= Work instruction =
Nothing outside the range is wanted. Repeat exactly the lines below from the one with "Definition subcarrier_indices (_p" through the one with "Variable OFDMFRAME_SCTYPE_NULL : Z.".

= Data to use =
(** ** Trigonometric outputs *)

(** [nco_crcq16_sin], [nco_crcq16_cos], [nco_crcq16_sincos],
    [nco_crcq16_cexpf]: the state after the computation and the value
    returned. *)
Definition nco_crcq16_sin (q : nco_crcq16_s) : result (nco_crcq16_s * Z) :=
  bind (call_compute_sincos q) (fun q => Ok (q, sine q)).

Definition nco_crcq16_cos (q : nco_crcq16_s) : result (nco_crcq16_s * Z) :=
  bind (call_compute_sincos q) (fun q => Ok (q, cosine q)).

Definition nco_crcq16_sincos (q : nco_crcq16_s) : result (nco_crcq16_s * (Z * Z)) :=
  bind (call_compute_sincos q) (fun q => Ok (q, (sine q, cosine q))).

Definition nco_crcq16_cexpf (q : nco_crcq16_s) : result (nco_crcq16_s * cq16_t) :=
  bind (call_compute_sincos q) (fun q => Ok (q, mk_cq16 (cosine q) (sine q))).

(** ** Mixing *)

(** [nco_crcq16_mix_up] *)
Definition nco_crcq16_mix_up (q : nco_crcq16_s) (_x : cq16_t)
  : result (nco_crcq16_s * cq16_t) :=
  bind (call_compute_sincos q)
       (fun q => Ok (q, cq16_mul _x (mk_cq16 (cosine q) (sine q)))).

(** [nco_crcq16_mix_down] *)
Definition nco_crcq16_mix_down (q : nco_crcq16_s) (_x : cq16_t)
  : result (nco_crcq16_s * cq16_t) :=
  bind (call_compute_sincos q)
       (fun q => Ok (q, cq16_mul _x (mk_cq16 (cosine q) (wrap16 (- sine q))))).

(** [nco_crcq16_mix_block_up]: the loop over [_x[0.._n-1]], the array and
    its length as a list. *)
Fixpoint nco_crcq16_mix_block_up (q : nco_crcq16_s) (_x : list cq16_t)
  : result (nco_crcq16_s * list cq16_t) :=
  match _x with
  | [] => Ok (q, [])
  | x :: rest =>
      bind (nco_crcq16_mix_up q x)
           (fun '(q1, y) =>
              bind (nco_crcq16_mix_block_up q1 rest)
                   (fun '(q2, ys) => Ok (q2, y :: ys)))
  end.

(** [nco_crcq16_mix_block_down] *)
Fixpoint nco_crcq16_mix_block_down (q : nco_crcq16_s) (_x : list cq16_t)
  : result (nco_crcq16_s * list cq16_t) :=
  match _x with
  | [] => Ok (q, [])
  | x :: rest =>
      bind (nco_crcq16_mix_down q x)
           (fun '(q1, y) =>
              bind (nco_crcq16_mix_block_down q1 rest)
                   (fun '(q2, ys) => Ok (q2, y :: ys)))
  end.

End Nco.

Arguments type {_} _.
Arguments theta {_} _.
Arguments d_theta {_} _.
Arguments sintab {_} _.
Arguments index {_} _.
Arguments sine {_} _.
Arguments cosine {_} _.
Arguments compute_sincos {_} _.
Arguments bandwidth {_} _.
Arguments zeta {_} _.
Arguments a {_} _.
Arguments b {_} _.
Arguments pll_filter {_} _.
Arguments mk_nco {_}.
Arguments set_theta {_} q v.
Arguments set_d_theta {_} q v.
Arguments set_index {_} q v.
Arguments set_sine_cosine {_} q s c.
Arguments set_compute_sincos {_} q f.
Arguments set_pll_filter {_} q f.
Arguments set_pll {_} q bw z bs as_ f.
Arguments nco_crcq16_constrain_phase q16_pi q16_2pi {_} q.
Arguments nco_crcq16_constrain_frequency q16_pi q16_2pi {_} q.
Arguments nco_crcq16_compute_sincos_nco {_} fptoui_undef q.
Arguments nco_crcq16_compute_sincos_vco q16_sin q16_cos {_} q.
Arguments call_compute_sincos q16_sin q16_cos {_} fptoui_undef q.
Arguments nco_crcq16_pll_reset {_} iirfiltsos_rrrq16_clear q.
Arguments nco_crcq16_pll_set_bandwidth {_} iirfiltsos_rrrq16_set_coefficients fptosi_undef q _b.
Arguments nco_crcq16_set_frequency {_} q _f.
Arguments nco_crcq16_adjust_frequency {_} q _df.
Arguments nco_crcq16_set_phase q16_pi q16_2pi {_} q _phi.
Arguments nco_crcq16_adjust_phase q16_pi q16_2pi {_} q _dphi.
Arguments nco_crcq16_step q16_pi q16_2pi {_} q.
Arguments nco_crcq16_get_phase {_} q.
Arguments nco_crcq16_get_frequency {_} q.
Arguments nco_crcq16_pll_step {_} iirfiltsos_rrrq16_execute_df1 q _dphi.
Arguments nco_crcq16_reset {_} iirfiltsos_rrrq16_clear q.
Arguments nco_crcq16_create q16_one q16_sintab_entry {_} iirfiltsos_rrrq16_create
  iirfiltsos_rrrq16_set_coefficients iirfiltsos_rrrq16_clear fptosi_undef _type.
Arguments nco_crcq16_sin q16_sin q16_cos {_} fptoui_undef q.
Arguments nco_crcq16_cos q16_sin q16_cos {_} fptoui_undef q.
Arguments nco_crcq16_sincos q16_sin q16_cos {_} fptoui_undef q.
Arguments nco_crcq16_cexpf q16_sin q16_cos {_} fptoui_undef q.
Arguments nco_crcq16_mix_up q16_sin q16_cos cq16_mul {_} fptoui_undef q _x.
Arguments nco_crcq16_mix_down q16_sin q16_cos cq16_mul {_} fptoui_undef q _x.
Arguments nco_crcq16_mix_block_up q16_sin q16_cos cq16_mul {_} fptoui_undef q _x.
Arguments nco_crcq16_mix_block_down q16_sin q16_cos cq16_mul {_} fptoui_undef q _x.

(* ================================================================== *)
(** * ofdmframe.common.c : definitions *)

(** [float complex] *)
Record float_complex : Type := mk_fc { crealf : spec_float; cimagf : spec_float }.

(** A [float] assigned to a [float complex] object. *)
Definition fc_of_float (x : spec_float) : float_complex := mk_fc x f32_zero.

(** [z *= g] for a [float] g: both parts are scaled. *)
Definition fc_scale (z : float_complex) (g : spec_float) : float_complex :=
  mk_fc (f32_mul (crealf z) g) (f32_mul (cimagf z) g).

(** Increment of an [unsigned int]. *)
Definition uint_incr (n : Z) : Z := (n + 1) mod 2 ^ 32.

(** The indices 0 .. [_M]-1 of an array of [_M] elements. *)
Definition subcarrier_indices (_p : list Z) : list Z :=
  map Z.of_nat (seq 0 (length _p)).

(** [_p[i] = v] inside the array. *)
Fixpoint array_set (_p : list Z) (i : nat) (v : Z) : list Z :=
  match _p, i with
  | [], _ => []
  | _ :: rest, O => v :: rest
  | x :: rest, S j => x :: array_set rest j v
  end.

(** [_p[i] = v]: nothing defined when [i] is outside the array. *)
Definition array_store (_p : list Z) (i : Z) (v : Z) : option (list Z) :=
  if (0 <=? i) && (i <? Z.of_nat (length _p)) then
    Some (array_set _p (Z.to_nat i) v)
  else None.

(** How a loop that writes an array ends. *)
Inductive sctype_outcome : Type :=
| Sc_done (_p : list Z)
| Sc_out_of_bounds (i : Z)
| Sc_out_of_fuel.

Section Ofdmframe.

(** The subcarrier tag of a null subcarrier (liquid.h). *)
Variable OFDMFRAME_SCTYPE_NULL : Z.

(** The tags of pilot and data subcarriers (liquid.h). *)
Variables OFDMFRAME_SCTYPE_PILOT OFDMFRAME_SCTYPE_DATA : Z.

(** [liquid_nextpow2]; the m-sequence generator: its state, the default
    generator of a given length, and [msequence_generate_symbol], which
    advances the state and returns a symbol; the FFT in its reverse
    direction, [fft_run(_M, x, y, FFT_REVERSE, 0)]. *)
Variable liquid_nextpow2 : Z -> Z.
Variable msequence : Type.
Variable msequence_create_default : Z -> msequence.
Variable msequence_generate_symbol : msequence -> Z -> msequence * Z.
Variable fft_run_reverse : Z -> list float_complex -> list float_complex.

(** The m-sequence length chosen by [ofdmframe_init_S0]. *)
Definition S0_msequence_length (_M : Z) : Z :=
  let m := liquid_nextpow2 _M in
  if m <? 4 then 4 else if 8 <? m then 8 else m.

(** The first loop of [ofdmframe_init_S0], from index [i] on: the tags
    [_p[i..]] still to visit, the generator and the counter [M_S0] so far;
    it returns the counter and the symbols [_S0[i..]]. *)
Fixpoint init_S0_loop (_p : list Z) (i : Z) (ms : msequence) (M_S0 : Z)
  : Z * list float_complex :=
  match _p with
  | [] => (M_S0, [])
  | p_i :: rest =>
      let '(ms1, sym) := msequence_generate_symbol ms 3 in
      let s := Z.land sym 1 in
      if p_i =? OFDMFRAME_SCTYPE_NULL then
        let '(n, out) := init_S0_loop rest (i + 1) ms1 M_S0 in
        (n, fc_of_float f32_zero :: out)
      else if i mod 2 =? 0 then
        let '(n, out) := init_S0_loop rest (i + 1) ms1 (uint_incr M_S0) in
        (n, fc_of_float (if s =? 0 then SFopp f32_1 else f32_1) :: out)
      else
        let '(n, out) := init_S0_loop rest (i + 1) ms1 M_S0 in
        (n, fc_of_float f32_zero :: out)
  end.

(** [ofdmframe_init_S0]: the allocation [_p] with its length [_M] as a list;
    on success the outputs [_S0], [_s0] and [*_M_S0]. *)
Definition ofdmframe_init_S0 (_p : list Z)
  : result (list float_complex * list float_complex * Z) :=
  let _M := Z.of_nat (length _p) in
  let ms := msequence_create_default (S0_msequence_length _M) in
  let '(M_S0, _S0) := init_S0_loop _p 0 ms 0 in
  if M_S0 =? 0 then
    Exit "error: ofdmframe_init_S0(), no subcarriers enabled; check allocation"
  else
    let g := f32_div f32_1 (f32_sqrt (f32_of_Z M_S0)) in
    Ok (_S0, map (fun z => fc_scale z g) (fft_run_reverse _M _S0), M_S0).

(** The m-sequence length chosen by [ofdmframe_init_S1]: one more. *)
Definition S1_msequence_length (_M : Z) : Z :=
  uint_incr (S0_msequence_length _M).

(** The first loop of [ofdmframe_init_S1]. *)
Fixpoint init_S1_loop (_p : list Z) (ms : msequence) (M_S1 : Z)
  : Z * list float_complex :=
  match _p with
  | [] => (M_S1, [])
  | p_i :: rest =>
      let '(ms1, sym) := msequence_generate_symbol ms 3 in
      let s := Z.land sym 1 in
      if p_i =? OFDMFRAME_SCTYPE_NULL then
        let '(n, out) := init_S1_loop rest ms1 M_S1 in
        (n, fc_of_float f32_zero :: out)
      else
        let '(n, out) := init_S1_loop rest ms1 (uint_incr M_S1) in
        (n, fc_of_float (if s =? 0 then SFopp f32_1 else f32_1) :: out)
  end.

(** [ofdmframe_init_S1] *)
Definition ofdmframe_init_S1 (_p : list Z)
  : result (list float_complex * list float_complex * Z) :=
  let _M := Z.of_nat (length _p) in
  let ms := msequence_create_default (S1_msequence_length _M) in
  let '(M_S1, _S1) := init_S1_loop _p ms 0 in
  if M_S1 =? 0 then
    Exit "error: ofdmframe_init_S1(), no subcarriers enabled; check allocation"
  else
    let g := f32_div f32_1 (f32_sqrt (f32_of_Z M_S1)) in
    Ok (_S1, map (fun z => fc_scale z g) (fft_run_reverse _M _S1), M_S1).

(** The tag that the two band loops of [ofdmframe_init_default_sctype]
    write for the loop index [i]. *)
Definition default_sctype_tag (P P2 i : Z) : Z :=
  if ((i + P2) mod 2 ^ 32) mod P =? 0 then OFDMFRAME_SCTYPE_PILOT
  else OFDMFRAME_SCTYPE_DATA.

= Exercise response =
Definition subcarrier_indices (_p : list Z) : list Z :=
  map Z.of_nat (seq 0 (length _p)).

(** [_p[i] = v] inside the array. *)
Fixpoint array_set (_p : list Z) (i : nat) (v : Z) : list Z :=
  match _p, i with
  | [], _ => []
  | _ :: rest, O => v :: rest
  | x :: rest, S j => x :: array_set rest j v
  end.

(** [_p[i] = v]: nothing defined when [i] is outside the array. *)
Definition array_store (_p : list Z) (i : Z) (v : Z) : option (list Z) :=
  if (0 <=? i) && (i <? Z.of_nat (length _p)) then
    Some (array_set _p (Z.to_nat i) v)
  else None.

(** How a loop that writes an array ends. *)
Inductive sctype_outcome : Type :=
| Sc_done (_p : list Z)
| Sc_out_of_bounds (i : Z)
| Sc_out_of_fuel.

Section Ofdmframe.

(** The subcarrier tag of a null subcarrier (liquid.h). *)
Variable OFDMFRAME_SCTYPE_NULL : Z.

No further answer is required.